As told to Susanna Klingenberg
In just two weeks, Downtown Raleigh will be bursting with bluegrass: banjo-wielding musicians, thousands of fans, endless concerts, and the smoky scent of fresh BBQ. It’s World of Bluegrass week—part street festival, part business conference—and the driving force behind it all is the International Bluegrass Music Association (IBMA), headquartered in Nashville. We chatted with Executive Director Paul Schiminger to find out what he’s excited for at this year’s festival, and why he’s optimistic about the future of bluegrass.
This will be the 7th year Raleigh has hosted the bluegrass festival and conference. Still a good fit?
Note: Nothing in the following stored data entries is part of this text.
Lemma good_advertise c a mac flags now : cache_ok c -> match mac with Some m => multicast_address m = false | None => True end ->
  good c (advertise c a mac flags now).1.
Proof.
  intros Hc Hmac. unfold advertise. destruct (lookup c a) as [i |] eqn:Hl; [| by apply good_stats].
  apply lookup_found in Hl as (Hi & Hu & Ha); [| done]. fold (entry c i). destruct (ok_entry c Hc i Hi) as (Hm & Hp & _).
  case_bool_decide as Hs; [by apply good_refl |]. case_bool_decide as Hinc.
  - destruct mac as [m |]; [| by apply good_stats]. cbn [fst].
    set (c1 := set_entry c i _). assert (good c c1) as H1 by (by apply (good_learn c i _ NeighbourState.stale now)).
    eapply good_trans; [exact H1 |]. eapply good_trans; [apply good_stats; apply H1 |].
    assert (entry c1 i = Entry.with_router (Entry.with_mac (entry c i) m) (NeighbourAdvertisement.router flags)) as He1 by (by apply entry_set_eq).
    change (entry (count_resolved c1) i) with (entry c1 i). apply good_to; [apply ok_stats, H1 | done | |];
      change (entry (count_resolved c1) i) with (entry c1 i); by rewrite He1.
  - set (changed := match mac with Some _ => _ | None => false end). case_cond; [case_bool_decide; [by apply good_to | by apply good_refl] |]. cbn [fst].
    set (c1 := if changed then set_entry c i _ else c).
    assert (good c c1 /\ Entry.used (entry c1 i) = true /\ Entry.state (entry c1 i) = Entry.state (entry c i)) as (H1 & Hu1 & Hs1).
    { unfold c1. destruct changed eqn:Hch; [| by split_and!; [apply good_refl | |]].
      destruct mac as [m |]; [| done]. rewrite entry_set_eq by done. split_and!; [| done | done]. by apply (good_learn c i _ NeighbourState.stale now). }
    set (c2 := if NeighbourAdvertisement.solicited flags then _ else _).
    assert (good c1 c2) as H2.
    { unfold c2. case_cond; [apply good_to; try done; [apply H1 | by rewrite Hs1] |]. case_cond; [apply good_to; try done; [apply H1 | by rewrite Hs1] | apply good_refl, H1]. }
    assert (Entry.used (entry c2 i) = true) as Hu2.
    { unfold c2. case_cond; [unfold to; rewrite entry_set_eq; [done | apply H1 | done] |]. case_cond; [unfold to; rewrite entry_set_eq; [done | apply H1 | done] | done]. }
    eapply good_trans; [exact H1 |]. eapply good_trans; [exact H2 |]. apply good_router; [apply H2 | done | done].
Qed.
We began partnering with the City of Raleigh for the Festival and the entire World of Bluegrass week beginning in 2013, and it has exceeded everyone’s expectations. The IBMA is the global nonprofit association for bluegrass professionals and enthusiasts, so we are always seeking exciting and impactful ways for the IBMA to carry out its mission. The support and infrastructure of Raleigh and Wake County has helped us present bluegrass music to more people than at any other event in the world. Last year we had over 200 bands performing in front of more than 223,000 people over the entire week. So that has been a bullseye with respect to helping grow the appreciation of bluegrass music.
In addition to our strong partnership with the city to work collaboratively, the downtown “campus” is perfect. It is all contiguous, which allows fans to wander from stage to stage to enjoy a huge selection of premier bands.
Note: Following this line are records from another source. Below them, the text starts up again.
Lemma local_solicit i c out : cache_ok c -> 0 <= i < Capacity -> Entry.used (entry c i) = true ->
  Entry.state (entry c i) = NeighbourState.incomplete \/ Entry.state (entry c i) = NeighbourState.probe ->
  local_step i c (solicit c i now capacity out).1 out (solicit c i now capacity out).2.
Proof.
  intros Hc Hi Hu Hs. pose proof (good_solicit Capacity Pending PacketBytes c i now capacity out Hc Hi Hu Hs) as (Hok & _). revert Hok.
  destruct (ok_entry _ _ _ c Hc i Hi) as (_ & Hp & _). destruct (ok_timing _ _ _ c Hc) as [Hmp Hup].
  unfold solicit. fold (entry c i). case_cond.
  - intros Hok. cbn [fst snd]. assert (cache_ok (count_failed c)) as Hc' by (by apply ok_stats).
    destruct (drop_spec Capacity Pending PacketBytes (count_failed c) i Hc' Hi) as (Ht & _ & _ & _ & He & _).
    split_and!; [done | done | | | | done | by left]; [intros j Hj; rewrite He by lia; by destruct (Z.eqb_spec j i).. |].
    rewrite He, Z.eqb_refl by lia. unfold budget, probes_ok in *. rewrite Hu. destruct Hs as [Hs | Hs]; rewrite Hs in *; cbn; lia.
  - case_cond; [intros Hok; split_and!; try done; by left |]. intros Hok. cbn [fst snd] in *. b2p.
    set (e := Entry.with_deadline _ _) in *. assert (budget (timing_ c) e + 1 = budget (timing_ c) (entry c i)) as Hb.
    { unfold e, budget, probes_ok in *. cbn. unfold u8_wrap. rewrite Hu.
      destruct Hs as [Hs | Hs]; rewrite Hs in *; [rewrite bool_decide_true in * by done | rewrite bool_decide_false in * by done]; rewrite Z.mod_small; lia. }
    destruct (local_set i e c out Hc Hok Hi eq_refl eq_refl ltac:(lia)) as (_ & Ht & He & Hn & _).
    split_and!; [done | done | done | done | | rewrite zlen_app; change (zlen [_]) with 1; lia | right; split; [done | eexists; reflexivity]].
    rewrite (entry_set_eq Capacity Pending PacketBytes), zlen_app by done. change (zlen [_]) with 1. lia.
Qed.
What are you most looking forward to at this year’s festival?
Every year we find ways to build on the success of previous years. This year, we made a bold and exciting change to the Wide Open Bluegrass Festival. Every stage, including the main stage in the Red Hat Amphitheater, is free to the public. In the past, only the StreetFest stages were free. To see the highlight artists in the Red Hat required a purchased ticket. We continue to offer purchased reserved seating for those who want the very best views and guaranteed seats, but over half of the capacity of that venue is free general admission, subject to capacity restrictions. This allows our festival to be more completely integrated and accessible to everyone, whether a diehard fan or someone experiencing bluegrass music for the first time.
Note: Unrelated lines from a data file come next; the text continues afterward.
Lemma acknowledge_open W n m ack now c : sends W c -> opened W n m c -> cc_ok c -> rto_ok c -> 0 <= ack < 4294967296 ->
  after ack (snd_una_ c) = true -> after ack (snd_max_ c) = false ->
  exists c', acknowledge ack now c = Some c' /\ sends W c' /\ cc_ok c' /\ rto_ok c' /\ ack_frame c c' /\ ack_edge (state_ c) (state_ c') /\
    Timer.active (rtx_ c') = Timer.active (rtx_ c) && negb (snd_una_ c' =? snd_max_ c') /\
    (state_ c' = State.closed -> pending_ack_ c' = false /\ snd_una_ c' = snd_max_ c').
Proof.
  intros Hs Ho Hc Hr Ha H1 H2. destruct (opened_bounds W n m c Hs Ho) as (Hn & Hm & Hmx & Hws & Hfa & Htx). pose proof Ho as ((Hb1 & Hb2) & Hu & Hnx & Hmax & _ & Hph).
  rewrite Hu in H1. rewrite Hmax in H2. destruct (ack_between (iss_ c) (una W c) m ack Ha ltac:(lia) H1 H2) as (d & Hd & ->). rewrite <- Hu in H1. rewrite <- Hmax in H2.
  destruct (acked_amount W n m c d Hs Ho Hd) as (Hfin & Hdle & Hdf & Hrel).
  destruct (acknowledge_eq (seqno (iss_ c) (una W c + d)) now c H1 H2 Hc Hr) as (r & l & tm & Hr' & Hl & Hln & Htm & ->).
  { pose proof (proj2 (proj2 (snd_shape _ _ Hs))). lia. }
  { rewrite Hmax, seqno_diff by lia. lia. }
  assert (match state_ c with State.syn_sent | State.syn_received => true | _ => false end = false) as Hsyn by (unfold fin_phase in Hph; by destruct (state_ c)).
  rewrite Hsyn, Hrel, Hfin. clear Hsyn Hrel Hfin. cbv zeta.
  set (c1 := mk (acked _ _ _ c) _ _ r l tm _ _). pose proof (acked_opened W n m c) as Hopen. specialize (Hopen) with (d := d). cbv zeta in Hopen.
  assert (forall c', send c' = send c1 -> fin_phase W c' m -> send_state W c' = (exists n m, opened W n m c') -> sends W c' /\ snd_una_ c' = seqno (iss_ c) (una W c + d)) as Hsnd.
  { intros c' He Hp Hst. destruct (Hopen c' Hs Ho Hd Hdle ltac:(intros Hx; apply (Hdf Hx)) He Hp) as (? & Ho' & Hu'). split; [| exact Hu'].
    split; [done |]. split; [rewrite He; exact (snd_iss _ _ Hs) |]. rewrite Hst. by eauto. }
  destruct (Z.eqb_spec d (tx_size_ c + 1)) as [Hx | Hx].
  - destruct (Hdf Hx) as [Hfa0 Hm2]. assert (una W c + d = m) as Hum by (unfold una; rewrite Hfa0; cbn; lia).
    unfold acknowledge_fin. change (state_ c1) with (state_ c). unfold fin_phase in Hph. destruct (state_ c) eqn:Hst; try lia; try (by destruct Hph; congruence).
    + destruct Hph as (_ & Hws1 & _). destruct (Hsnd (set_state State.fin_wait_2 (set_fin_wait_deadline (deadline now (2 * msl_ms)) c1)) eq_refl) as [Hs2 Hu2];
        [unfold fin_phase; cbn; split_and!; done || lia | done |].
      eexists. split; [reflexivity |]. split; [exact Hs2 |]. split; [by split; [exact Hl | apply Hc] |]. split; [exact Hr' |]. split; [frame c Hln |].
      split; [right; left; done |]. split; [exact Htm | done].
    + destruct Hph as (_ & Hws1 & _). destruct (Hsnd (enter_time_wait now c1) eq_refl) as [Hs2 Hu2];
        [unfold fin_phase; cbn; split_and!; done || lia | done |].
      eexists. split; [reflexivity |]. split; [exact Hs2 |]. split; [by split; [exact Hl | apply Hc] |]. split; [exact Hr' |]. split; [frame c Hln |].
      split; [right; right; left; done |]. split; [| done]. rewrite Hu2. cbn. by rewrite Hmax, Hum, Z.eqb_refl, andb_false_r.
    + destruct Hph as (_ & Hws1 & _). destruct (Hopen (set_state State.time_wait c1) Hs Ho Hd Hdle ltac:(done) eq_refl) as (Hsh & _ & _);
        [unfold fin_phase; cbn; split_and!; done || lia |].
      eexists. split; [reflexivity |]. split; [split; [exact Hsh |]; split; [exact (snd_iss _ _ Hs) | done] |]. split; [by split; [exact Hl | apply Hc] |]. split; [exact Hr' |].
      split; [frame c Hln |]. split; [right; right; right; done |]. split; [exact Htm |]. intros _. cbn. by rewrite Hmax, Hum.
  - destruct (Hsnd c1 eq_refl) as [Hs2 Hu2].
    + unfold fin_phase in *. change (state_ c1) with (state_ c). cbn. destruct (state_ c); try done; split_and!; try tauto; try lia; destruct Hph; lia.
    + unfold send_state. change (state_ c1) with (state_ c). unfold fin_phase in Hph. by destruct (state_ c).
    + eexists. split; [reflexivity |]. split; [exact Hs2 |]. split; [by split; [exact Hl | apply Hc] |]. split; [exact Hr' |].
      split; [frame c Hln |]. split; [by left |]. split; [exact Htm |]. intros Hcl. change (state_ c1) with (state_ c) in Hcl. unfold fin_phase in Hph. by rewrite Hcl in Hph.
Qed.

Definition handshake (s : State.t) : bool := match s with State.syn_sent | State.syn_received => true | _ => false end.

Lemma handshake_opening W c : sends W c -> handshake (state_ c) = true -> opening W c.
Proof. intros (_ & _ & Hs). unfold send_state in Hs. by destruct (state_ c). Qed.

(** The acknowledgment of the SYN. *)
Lemma acknowledge_syn W now c : sends W c -> handshake (state_ c) = true -> cc_ok c -> rto_ok c -> snd_max_ c = u32_wrap (iss_ c + 1) ->
  exists c', acknowledge (snd_max_ c) now c = Some c' /\ state_ c' = state_ c /\ sends W (set_state State.established c') /\ cc_ok c' /\ rto_ok c' /\
    ack_frame c c' /\ Timer.active (rtx_ c') = false /\ snd_una_ c' = snd_max_ c'.
Proof.
  intros Hs Hh Hc Hr Hmax. destruct (handshake_opening W c Hs Hh) as (HW & Htx & Hu & Hws & Hfa & m & Hm & Hnx & Hmx).
  pose proof (snd_iss _ _ Hs) as Hi. change (u32_wrap (iss_ c + 1)) with (seqno (iss_ c) 1) in Hmax. rewrite <- (seqno_0 _ Hi) in Hu.
  assert (m = 1) as ->. { rewrite Hmx in Hmax. apply Z.eqb_eq in Hmax. rewrite seqno_eqb in Hmax by lia. by apply Z.eqb_eq in Hmax. }
  assert (after (snd_max_ c) (snd_una_ c) = true) as H1 by (rewrite Hmax, Hu, after_spec by (unfold near; lia); done).
  assert (after (snd_max_ c) (snd_max_ c) = false) as H2 by (rewrite Hmax, after_spec by (unfold near; lia); done).
  destruct (acknowledge_eq (snd_max_ c) now c H1 H2 Hc Hr) as (r & l & tm & Hr' & Hl & Hln & Htm & ->); [lia | rewrite Z.sub_diag; vm_compute; by split |].
  assert (fin_sent c = false) as Hfin by (unfold fin_sent; by rewrite Hws). rewrite Hfin. cbn [andb].
  change (match state_ c with State.syn_sent | State.syn_received => true | _ => false end) with (handshake (state_ c)). rewrite Hh.
  assert (u32_wrap (u32_wrap (snd_max_ c - snd_una_ c) - 1 - 0) = 0) as -> by (rewrite Hmax, Hu, seqno_diff by lia; done). rewrite Htx. change (Z.min 0 0) with 0.
  rewrite Z.eqb_refl, andb_false_r in Htm. eexists. split; [reflexivity |]. split; [done |]. split_and!; [| by split; [exact Hl | apply Hc] | exact Hr' | frame c Hln | exact Htm | done].
  destruct (snd_shape _ _ Hs) as (S1 & S2 & S3). split; [unfold ring_shape; cbn; split_and!; done || lia || (apply Z.mod_pos_bound; lia) |]. split; [exact Hi |].
  exists 1, 1. subst W. unfold opened, buffered, una, fin_phase. cbn. rewrite Hfa, Htx, Hnx, Hmax. split_and!; try done; try lia.
  by destruct (before (seqno (iss_ c) 1) (seqno (iss_ c) 1)).
Qed.

(** ** Planned packets *)

(** The first unacknowledged segment: queued bytes, or the FIN alone. *)
Definition head_ok (W : Bytes) (m : Z) (c : t) (p : Plan.t) : Prop :=
  Plan.offset p = 0 /\ TcpFields.sequence (Plan.fields p) = seqno (iss_ c) (una W c) /\ fin_acknowledged_ c = false /\
  ((0 < Plan.payload p <= Z.min (tx_size_ c) (m - una W c) /\ TcpFields.flags (Plan.fields p) = Z.lor tcp_ack tcp_psh) \/
   (Plan.payload p = 0 /\ tx_size_ c = 0 /\ m = 2 + zlen W /\ write_shutdown_ c = true /\ TcpFields.flags (Plan.fields p) = Z.lor tcp_fin tcp_ack)).
Definition syn_ok (c : t) (p : Plan.t) : Prop :=
  handshake (state_ c) = true /\ Plan.payload p = 0 /\ TcpFields.sequence (Plan.fields p) = iss_ c /\
  (TcpFields.flags (Plan.fields p) = tcp_syn \/ TcpFields.flags (Plan.fields p) = Z.lor tcp_syn tcp_ack).
Definition data_ok (W : Bytes) (n : Z) (c : t) (p : Plan.t) : Prop :=
  fin_acknowledged_ c = false /\ TcpFields.sequence (Plan.fields p) = seqno (iss_ c) n /\ Plan.offset p = n - una W c /\
  0 < Plan.payload p /\ Plan.offset p + Plan.payload p <= tx_size_ c /\ TcpFields.flags (Plan.fields p) = Z.lor tcp_ack tcp_psh.
Definition plan_ok (W : Bytes) (c : t) (p : Plan.t) : Prop :=
  match Plan.kind p with
  | Kind.ack => Plan.payload p = 0 /\ TcpFields.flags (Plan.fields p) = tcp_ack
  | Kind.reset => Plan.payload p = 0 /\ TcpFields.flags (Plan.fields p) = tcp_rst
  | Kind.syn => syn_ok c p
  | Kind.retry => syn_ok c p \/ exists n m, opened W n m c /\ head_ok W m c p
  | Kind.fast => exists n m, opened W n m c /\ head_ok W m c p
  | Kind.data | Kind.probe => exists n m, opened W n m c /\ data_ok W n c p
  | Kind.fin => exists m, opened W (1 + zlen W) m c /\ TcpFields.sequence (Plan.fields p) = seqno (iss_ c) (1 + zlen W) /\ Plan.payload p = 0 /\
      write_shutdown_ c = true /\ fin_acknowledged_ c = false /\ TcpFields.flags (Plan.fields p) = Z.lor tcp_fin tcp_ack
  end.

Definition timer_ok (c : t) : Prop :=
  Timer.active (rtx_ c) = negb (bool_decide (state_ c = State.closed)) && negb (snd_una_ c =? snd_max_ c).

Lemma open_positions W c : sends W c -> data_state (state_ c) = true -> exists n m, opened W n m c.
Proof. intros (_ & _ & Hs). unfold send_state in Hs. by destruct (state_ c). Qed.

Section Choosing.
Context (RC now : Z) (W : Bytes) (c : t).
Context (Hs : sends W c) (Hcc : state_ c <> State.closed -> cc_ok c) (Hsyn : pending_syn_ c = true -> handshake (state_ c) = true) (Htm : timer_ok c).

Lemma head_plan n m payload flags kind : opened W n m c -> head SegmentCapacity c = Some (payload, flags) ->
  head_ok W m c (plan RC c kind (peer_ c) (snd_una_ c) flags payload 0).
Proof.
  intros Ho. destruct (opened_bounds W n m c Hs Ho) as (Hn & Hm & Hmx & Hws & Hfa & Htx). destruct (fin_facts W n m c Hs Ho) as (_ & Hfs & Hlt).
  assert (1 <= seg c) as Hseg.
  { destruct Hcc as [_ ?]; [| unfold segment, segment_of; lia]. destruct Ho as (_ & _ & _ & _ & _ & Hp). unfold fin_phase in Hp. by destruct (state_ c). }
  destruct Ho as (_ & Hu & _ & Hmax & _). unfold head, head_ok. rewrite Hmax, Hu, seqno_diff by lia. cbn. case_cond; b2p.
  - intros [= <- <-]. split_and!; [done | done | | left; split; [lia | done]]. destruct (fin_acknowledged_ c); [destruct (Hfa eq_refl); lia | done].
  - rewrite Hfs. case_cond; [| done]. intros [= <- <-]. b2p. destruct (Hlt ltac:(lia)) as [Hf0 Hm2]. split_and!; try done. right. split_and!; try done; [| by apply Hws].
    unfold una in *. rewrite Hf0 in *. cbn in *. lia.
Qed.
Aside from that, we are also excited about our main stage lineup. It will include Hall of Famers, rising stars, traditional and progressive bluegrass, and some unique star-filled collaborations you will only be able to see on the Red Hat stage.
In the past, the festival has covered the gamut of bluegrass styles. Can we expect that variety again this year?
Embedded in the IBMA’s mission are the important words, “Honoring Tradition and Encouraging Innovation.” Maintaining the connection to bluegrass music’s powerful foundational roots is essential to keeping its history and sound alive and relevant. At the same time, brilliant musicians have different ways of expressing themselves. Some want to dig into the deeply traditional sound, while others like to incorporate other influences and merge them together into something they and their prospective audiences will enjoy, much like Bill Monroe did in 1945.
For this reason, we work very hard to have a wide variety of bluegrass sounds available for audiences. We have a lot of traditional leaning bands, a lot of progressive bands and even some who stretch the boundaries pretty far by simply using influences from bluegrass. That variety allows a greater number of listeners to find something they like immediately and then begin their own exploration deeper into the roots of the music.
IBMA is the driving force of the week, along with the musicians and luthiers. But what role do Triangle-dwellers play in pulling off a successful festival year after year?
Like any major event or production, the more seamless it appears on the surface the more there is going on behind the scenes. It is tremendous to partner with William Lewis of PineCone, who expertly produces our festival, along with the team of numerous contractors and volunteers who work during the festival. The stage hands, the sound and video engineers, the hospitality coordinators, security personnel, ushers, food and beverage vendors, merchandise vendors, cleaning crews and many others are invaluable to the success of the Festival.
What’s the future of bluegrass music?
An important cultural aspect of the bluegrass community is the passing down of musical tradition generationally. It was long considered front porch music, and even though there many more avenues to teach and learn, it still feels like front porch music.
It is gratifying to me to see such a surge in young people at World of Bluegrass over the past few years. They can be seen jamming all over the Convention Center, in the hotels, or anywhere they can find a spot. These opportunities provide them a sense of camaraderie that you can’t sufficiently explain. You just feel it. And when I witness the musicianship and passion of young people in bluegrass today, I know the future of the music is in good hands.